═══ MATERIAL FOR THE TASK
Lemma matchAt_spaced_word :
  matchAt (ws1 ++ w ++ ws2 ++ b)
  = Some (String.length ws1 + 2 + String.length ws2)%nat.
Proof using Hws1 Hws2 Hb Hw.
  destruct (spacing_parts ws1 Hws1) as [Hlen1 Hblank1].
  destruct (spacing_parts ws2 Hws2) as [Hlen2 Hblank2].
  destruct (word_head b Hb) as (cb & rb & -> & Hcb).
  destruct separator_word_shape as (c1 & c2 & -> & Hc1 & Hcan).
  assert (whiteSpaceRun
            (ws1 ++ String c1 (String c2 EmptyString) ++ ws2 ++ String cb rb)
          = String.length ws1) as Hrun1.
  { rewrite (whiteSpaceRun_blank_app _ _ Hblank1). simpl.
    rewrite Hc1. lia. }
  assert (whiteSpaceRun (ws2 ++ String cb rb) = String.length ws2)
    as Hrun2.
  { rewrite (whiteSpaceRun_blank_app _ _ Hblank2). simpl.
    rewrite Hcb. lia. }
  assert (forall word,
             matchSpacedWord word
               (ws1 ++ String c1 (String c2 EmptyString) ++ ws2
                ++ String cb rb)
             = if matchWord word
                    (String c1 (String c2 EmptyString) ++ ws2
                     ++ String cb rb)
               then
                 if (0 <? whiteSpaceRun
                            (drop (String.length word)
                               (String c1 (String c2 EmptyString) ++ ws2
                                ++ String cb rb)))%nat
                 then Some (String.length ws1 + String.length word
                            + whiteSpaceRun
                                (drop (String.length word)
                                   (String c1 (String c2 EmptyString)
                                    ++ ws2 ++ String cb rb)))%nat
                 else None
               else None) as Hspaced.
  { intros word. unfold matchSpacedWord. rewrite Hrun1, drop_app_length.
    rewrite (proj2 (Nat.ltb_lt 0 (String.length ws1)) Hlen1).
    simpl. destruct (matchWord word _); reflexivity. }
  assert (matchPunct
            (ws1 ++ String c1 (String c2 EmptyString) ++ ws2
             ++ String cb rb) = None) as Hpunct.
  { destruct ws1 as [|c r]; [simpl in Hlen1; lia|].
    simpl in Hblank1. apply andb_prop in Hblank1 as [Hc _].
    simpl. now rewrite (BlankFacts.whiteSpace_not_punct c Hc). }
  unfold matchAt. rewrite Hpunct, !Hspaced.
  cbn [matchWord drop String.length].
  change (String c1 (String c2 EmptyString) ++ ws2 ++ String cb rb)
    with (String c1 (String c2 (ws2 ++ String cb rb))).
  cbn [matchWord drop]. rewrite Hrun2.
  rewrite (proj2 (Nat.ltb_lt 0 (String.length ws2)) Hlen2).
  destruct Hcan as [[-> ->] | [-> ->]]; reflexivity.
Qed.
══════
### TASK STATEMENT
Count every line of the records that includes "unfold", and give that number with no other words.

### TASK OUTPUT
2